A legitimidade ampla do sindicato como substituto processual
O STF fixou, em repercussão geral, que os sindicatos têm ampla legitimidade extraordinária para defender em juízo direitos coletivos ou individuais dos integrantes da categoria, independentemente de autorização dos substituídos. Na esteira dessa tese, o STJ consolidou que a listagem dos substituídos não é necessária na propositura da ação coletiva pelo sindicato.
Mais que isso: a eventual juntada de uma relação de filiados não gera, por si só, limitação subjetiva da sentença coletiva às pessoas ali indicadas. Não havendo restrição no título, a sentença alcança todos os integrantes da categoria substituída, que podem promover o cumprimento individual.

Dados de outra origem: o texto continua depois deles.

(** A [quit] among the replies a batch takes ends the batch in exit code 0. *)
Lemma addAll_quit c0 psf observations (s : SourceState) c :
  ∃ l, consumes (addAll (addOptions c0 psf) s observations) c l
       ∧ (Got "quit" ∈ l →
          ∃ s', (addAll (addOptions c0 psf) s observations c).1
                = Returns (Some (ExitCodeError 0), s')).
Proof.
  unfold consumes.
  revert s c. induction observations as [|[destAbsPath info] rest IH];
    intros s c.
  { exists []. split; [done|]. by intros ?%elem_of_nil. }
  destruct (addOne (addOptions c0 psf) s destAbsPath info c) as [o c1]
    eqn:Hone.
  rewrite (addAll_cons _ _ _ _ _ _ _ _ Hone).
  pose proof (addOne_round c0 psf s destAbsPath info c) as Hround.
  rewrite Hone in Hround. destruct Hround as (l1 & Hl1 & Hquit & _).
  simpl in Hl1, Hquit.
  destruct o as [[[err|] s1]|msg].
  - exists l1. split; [done|]. intros Hin. exists s. by rewrite (Hquit Hin).
  - destruct (IH s1 c1) as (l2 & Hl2 & Hq2). exists (l1 ++ l2).
    split; [by rewrite Hl1, Hl2, app_assoc|].
    intros [Hin|Hin]%elem_of_app; [by specialize (Hquit Hin)|auto].
  - exists l1. split; [done|]. intros Hin. by specialize (Hquit Hin).
Qed.

Lemma runAddCmd_quit args (s : SourceState) c :
  ∃ l, consumes (runAddCmd args s) c l
       ∧ (Got "quit" ∈ l →
          ∃ s', (runAddCmd args s c).1 = Returns (Some (ExitCodeError 0), s')).
Proof.
  unfold consumes, runAddCmd, mbind, M_bind, get. simpl.
  destruct (destAbsPathInfos c s args _ _) as [infos|msg].
  2:{ exists []. split; [done|]. by intros ?%elem_of_nil. }
  destruct (persistentStateFile c) as [psf|msg].
  2:{ exists []. split; [done|]. by intros ?%elem_of_nil. }
  apply addAll_quit.
Qed.

Lemma answered_result (m : M Config (option error)) c a :
  hooklike m → answered m c a → (m c).1 = choiceResult a.
Proof.
  intros Hm Ha. unfold answered, consumes in Ha. simpl in Ha.
  destruct (Hm c) as [Hsame|(b & Hb & ->)].
  - rewrite Hsame in Ha. apply (f_equal length) in Ha. simpl in Ha. lia.
  - rewrite Hb in Ha. by injection Ha as ->.
Qed.

(** C2.  The reply [quit], at the pre-add prompt or at the replace prompt,
    makes the hook return [chezmoi.ExitCodeError(0)], the exit-code signal
    with code 0; and a run of [add] that has taken a [quit] from the user
    has stopped with that signal, which is reported as exit status 0. *)
Theorem quit_ends_run_with_success :
  (∀ c p fileInfo,
     answered (defaultPreAddFunc p fileInfo) c (Got "quit") →
     (defaultPreAddFunc p fileInfo c).1 = Returns (Some (ExitCodeError 0)))
  ∧ (∀ c p new old,
       answered (defaultReplaceFunc p new old) c (Got "quit") →
       (defaultReplaceFunc p new old c).1 = Returns (Some (ExitCodeError 0)))
  ∧ (∀ args (s : SourceState) c l,
       consumes (runAddCmd args s) c l → Got "quit" ∈ l →
       ∃ e s', (runAddCmd args s c).1 = Returns (e, s')
               ∧ e = Some (ExitCodeError 0) ∧ exitStatus e = 0).
Proof.
  split_and!.
  - intros c p fileInfo Hq.
    by rewrite (answered_result _ _ _ (hooklike_preAdd p fileInfo) Hq).
  - intros c p new old Hq.
    by rewrite (answered_result _ _ _ (hooklike_replace p new old) Hq).
  - intros args s c l Hl Hin.
    destruct (runAddCmd_quit args s c) as (l' & Hl' & Hquit).
    assert (l' = l) as ->.
    { unfold consumes in Hl, Hl'. rewrite Hl in Hl'.
      by apply app_inv_tail in Hl'. }
    destruct (Hquit Hin) as [s' Hs']. by exists (Some (ExitCodeError 0)), s'.
Qed.

(** C9.  The reply [no], at the pre-add prompt or at the replace prompt,
    makes the hook return [fs.SkipDir], which the loop reads as Skip; and a
    round of the loop whose last reply from the user is [no] ends without an
    error and with the source state as it was, so that the batch goes on with
    the next observation. *)
Theorem no_skips_entry :
  (∀ c p fileInfo,
     answered (defaultPreAddFunc p fileInfo) c (Got "no") →
     ∃ e, (defaultPreAddFunc p fileInfo c).1 = Returns e
          ∧ decisionOf e = Skip)
  ∧ (∀ c p new old,
       answered (defaultReplaceFunc p new old) c (Got "no") →
       ∃ e, (defaultReplaceFunc p new old c).1 = Returns e
            ∧ decisionOf e = Skip)
  ∧ (∀ c0 psf (s : SourceState) destAbsPath info rest c l,
       let options := addOptions c0 psf in
       let r := addOne options s destAbsPath info c in
       consumes (addOne options s destAbsPath info) c l →
       last l = Some (Got "no") →
       r.1 = Returns (None, s)
       ∧ addAll options s ((destAbsPath, info) :: rest) c
         = addAll options s rest r.2).
Proof.
  split_and!.
  - intros c p fileInfo Hq. exists (Some SkipDir).
    by rewrite (answered_result _ _ _ (hooklike_preAdd p fileInfo) Hq).
  - intros c p new old Hq. exists (Some SkipDir).
    by rewrite (answered_result _ _ _ (hooklike_replace p new old) Hq).
  - intros c0 psf s destAbsPath info rest c l options r Hl Hlast.
    subst options r.
    destruct (addOne_round c0 psf s destAbsPath info c) as (l' & Hl' & _ & Hno).
    assert (l' = l) as ->.
    { unfold consumes in Hl. rewrite Hl in Hl'. by apply app_inv_tail in Hl'. }
    specialize (Hno Hlast). split; [done|].
    destruct (addOne (addOptions c0 psf) s destAbsPath info c) as [o c1]
      eqn:Hone.
    rewrite (addAll_cons _ _ _ _ _ _ _ _ Hone).
    simpl in Hno. by rewrite Hno.
Qed.

Lemma entryTypeOf_regular info :
  fs.Type_ (fs.Mode info) = 0 → entryTypeOf info = Some TagFile.
Proof. intros Hreg. unfold entryTypeOf. simpl. by rewrite Hreg. Qed.

(** An error of the pre-capture hook, other than the skip, stops the round
    there: the error is returned and nothing is written. *)
Lemma addOne_pre_abort {S : Type} (options : AddOptions.t S)
    (s : SourceState) destAbsPath info c err c' :
  isProtected (AddOptions.ProtectedAbsPaths options) destAbsPath = false →
  fs.Type_ (fs.Mode info) = 0 →
  IncludeEntryType (AddOptions.Filter options) TagFile = true →
  AddOptions.PreAddFunc options (TrimDirPrefix destAbsPath) info c
  = (Returns (Some err), c') →
  err ≠ SkipDir →
  addOne options s destAbsPath info c = (Returns (Some err, s), c').
Proof.
  intros Hfree Hreg Hincl Hpre Herr. unfold addOne.
  rewrite Hfree, (entryTypeOf_regular _ Hreg), Hincl. simpl.
  rewrite (bind_returns _ _ _ _ _ Hpre).
  by destruct err.
Qed.

(** C1.  A regular file, scanned under severity [error] with neither
    [Encrypt] nor [force] set, whose content the detector flags: the hook
    returns [chezmoi.ExitCodeError(1)], the policy violation, without asking
    the user anything and without touching the flags; and the batch that
    reaches this file stops there with that error and the source state it
    had, so that nothing is written for the file. *)
Theorem secret_finding_aborts_capture
    (c : Config) (p : RelPath) (fileInfo : fs.FileInfo)
    (content : string) (detector : Detector) :
  Secrets (Add c) = severityError →
  fs.Type_ (fs.Mode fileInfo) = 0 →
  Encrypt (Add c) = false →
  force c = false →
  destSystem c (Join (DestDirAbsPath c) p) = Got content →
  gitleaksDetector c = Got detector →
  detector content ≠ [] →
  let r := defaultPreAddFunc p fileInfo c in
  r.1 = Returns (Some PolicyViolationError)
  ∧ decisionOf (Some PolicyViolationError) = Abort PolicyViolationError
  ∧ prompts (trace r.2) = prompts (trace c)
  ∧ replies r.2 = replies c
  ∧ Add r.2 = Add c ∧ force r.2 = force c
  ∧ ∀ c0 psf (s : SourceState) destAbsPath rest,
      TrimDirPrefix destAbsPath = p →
      isProtected (AddOptions.ProtectedAbsPaths (addOptions c0 psf))
        destAbsPath = false →
      IncludeEntryType (filter (Add c0)) TagFile = true →
      addAll (addOptions c0 psf) s ((destAbsPath, fileInfo) :: rest) c
      = (Returns (Some PolicyViolationError, s), r.2).
Proof.
  intros Hsev Hreg Hplain Hforce Hread Hdet Hfound. cbv zeta.
  assert (scansContent c fileInfo = true) as Hon.
  { apply scansContent_enabled. by rewrite Hsev. }
  assert (violatesPolicy c (detector content) = true) as Hviol.
  { unfold violatesPolicy. rewrite Hforce. simpl.
    rewrite (bool_decide_eq_true_2 _ Hsev). simpl.
    apply bool_decide_eq_true_2.
    destruct (detector content); [done|simpl; lia]. }
  pose proof (preAdd_unfold _ _ _ _ _
                (scan_done p fileInfo c content detector Hon Hread Hdet))
    as Hhook.
  rewrite Hviol in Hhook.
  split_and!; try (by rewrite Hhook); [done| |].
  - rewrite Hhook. simpl. rewrite prompts_app. simpl.
    by rewrite prompts_reports, app_nil_r.
  - intros c0 psf s destAbsPath rest Hp Hfree Hincl.
    assert (addOne (addOptions c0 psf) s destAbsPath fileInfo c
            = (Returns (Some PolicyViolationError, s),
               (defaultPreAddFunc p fileInfo c).2)) as Hone.
    { apply addOne_pre_abort; try done. simpl. rewrite Hp.
      by rewrite Hhook. }
    by rewrite (addAll_cons _ _ _ _ _ _ _ _ Hone).
Qed.

End Run.

(** ** The properties at work on the sample run *)

Section Witnesses.
Import chezmoi cmd.

Lemma secret_finding_aborts_capture_witness :
  (@defaultPreAddFunc Sample.paths "id_rsa" (Sample.regular "id_rsa")
     Sample.strict).1
  = Returns (Some PolicyViolationError)
  ∧ (@addAll Sample.paths Config
       (@addOptions Sample.paths Sample.helpers Sample.strict "/cfg/state")
       Sample.source
       [("/home/id_rsa", Sample.regular "id_rsa");
        ("/home/notes", Sample.regular "notes")] Sample.strict).1
    = Returns (Some PolicyViolationError, Sample.source).
Proof.
  destruct (@secret_finding_aborts_capture Sample.paths Sample.helpers
              Sample.strict "id_rsa" (Sample.regular "id_rsa") "KEY"
              Sample.detector)
    as (Hhook & _ & _ & _ & _ & _ & Hrun);
    [reflexivity | reflexivity | reflexivity | reflexivity | reflexivity
    | reflexivity | discriminate |].
  split; [exact Hhook|].
  exact (f_equal fst
           (Hrun Sample.strict "/cfg/state" Sample.source "/home/id_rsa"
              [("/home/notes", Sample.regular "notes")]
              eq_refl eq_refl eq_refl)).
Defined.

(** [id_rsa] is added (yes, and yes to the loss of its attributes), then the
    user quits at [notes]. *)
Lemma quit_ends_run_with_success_witness :
  (@defaultPreAddFunc Sample.paths "notes" (Sample.regular "notes")
     (Sample.asking [Got "quit"])).1
  = Returns (Some (ExitCodeError 0))
  ∧ ∃ e s',
      (@runAddCmd Sample.paths Sample.helpers ["/home/notes"; "/home/id_rsa"]
         Sample.source
         (Sample.asking [Got "yes"; Got "yes"; Got "quit"; Got "no"])).1
      = Returns (e, s')
      ∧ e = Some (ExitCodeError 0) ∧ exitStatus e = 0.
Proof.
  split.
  - apply (proj1 (@quit_ends_run_with_success Sample.paths Sample.helpers)).
    vm_compute. reflexivity.
  - apply (proj2 (proj2 (@quit_ends_run_with_success Sample.paths Sample.helpers))
             ["/home/notes"; "/home/id_rsa"] Sample.source
             (Sample.asking [Got "yes"; Got "yes"; Got "quit"; Got "no"])
             [Got "yes"; Got "yes"; Got "quit"]).
    + vm_compute. reflexivity.
    + rewrite !elem_of_cons. auto.
Defined.

Lemma replace_prompts_only_when_attribute_dropped_witness :
  ∃ text,
    prompts (trace (@defaultReplaceFunc Sample.helpers "id_rsa"
                      (Sample.entry "id_rsa" Sample.noAttr)
                      (Sample.entry "id_rsa" Sample.privateTemplate)
                      (Sample.asking [Got "yes"])).2)
    = prompts (trace (Sample.asking [Got "yes"])) ++ [text].
Proof.
  apply (proj2 (proj2 (@replace_prompts_only_when_attribute_dropped
                         Sample.helpers (Sample.asking [Got "yes"]) "id_rsa"
                         (Sample.entry "id_rsa" Sample.noAttr)
                         (Sample.entry "id_rsa" Sample.privateTemplate)))).
  - reflexivity.
  - split_and!; [by eexists | by eexists | reflexivity].
Defined.

Lemma replace_all_ends_replace_prompts_witness :
  answered (@defaultReplaceFunc Sample.helpers "id_rsa"
              (Sample.entry "id_rsa" Sample.noAttr)
              (Sample.entry "id_rsa" Sample.privateTemplate))
    (Sample.asking [Got "all"; Got "no"]) (Got "all")
  ∧ force (@defaultReplaceFunc Sample.helpers "id_rsa"
             (Sample.entry "id_rsa" Sample.noAttr)
             (Sample.entry "id_rsa" Sample.privateTemplate)
             (Sample.asking [Got "all"; Got "no"])).2 = true.
Proof.
  assert (answered (@defaultReplaceFunc Sample.helpers "id_rsa"
                      (Sample.entry "id_rsa" Sample.noAttr)
                      (Sample.entry "id_rsa" Sample.privateTemplate))
            (Sample.asking [Got "all"; Got "no"]) (Got "all")) as Hall
    by (vm_compute; reflexivity).
  split; [exact Hall|].
  apply (@replace_all_ends_replace_prompts Sample.paths Sample.helpers
           _ _ _ _ Hall).
Defined.

(** After [all] at the replace prompt, [id_rsa] passes the scan under
    severity [error] although the detector flags it. *)
Lemma replace_all_suppresses_policy_abort_witness :
  (@defaultPreAddFunc Sample.paths "id_rsa" (Sample.regular "id_rsa")
     (@defaultReplaceFunc Sample.helpers "notes"
        (Sample.entry "notes" Sample.noAttr)
        (Sample.entry "notes" Sample.privateTemplate)
        (Sample.config (Sample.add severityError false false false) false
           [Got "all"])).2).1
  ≠ Returns (Some PolicyViolationError).
Proof.
  refine (proj2 (proj2 (@replace_all_suppresses_policy_abort
                          Sample.paths Sample.helpers
                          (Sample.config
                             (Sample.add severityError false false false)
                             false [Got "all"])
                          "notes" (Sample.entry "notes" Sample.noAttr)
                          (Sample.entry "notes" Sample.privateTemplate) _)
                  _ (rtc_refl _ _))
            "id_rsa" (Sample.regular "id_rsa")).
  vm_compute. reflexivity.
Defined.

A exceção: limitação expressa no título
Situação diversa, e excepcional, ocorre quando o próprio título executivo limita expressamente sua abrangência subjetiva em razão de particularidades do direito tutelado. Nesse caso, incluir na execução quem não integrou a ação coletiva ofenderia a coisa julgada.
Na prática, portanto, a resposta depende da leitura do título: os tribunais examinam caso a caso se houve ou não restrição expressa. Sem ela, a regra é a legitimidade de toda a categoria para executar.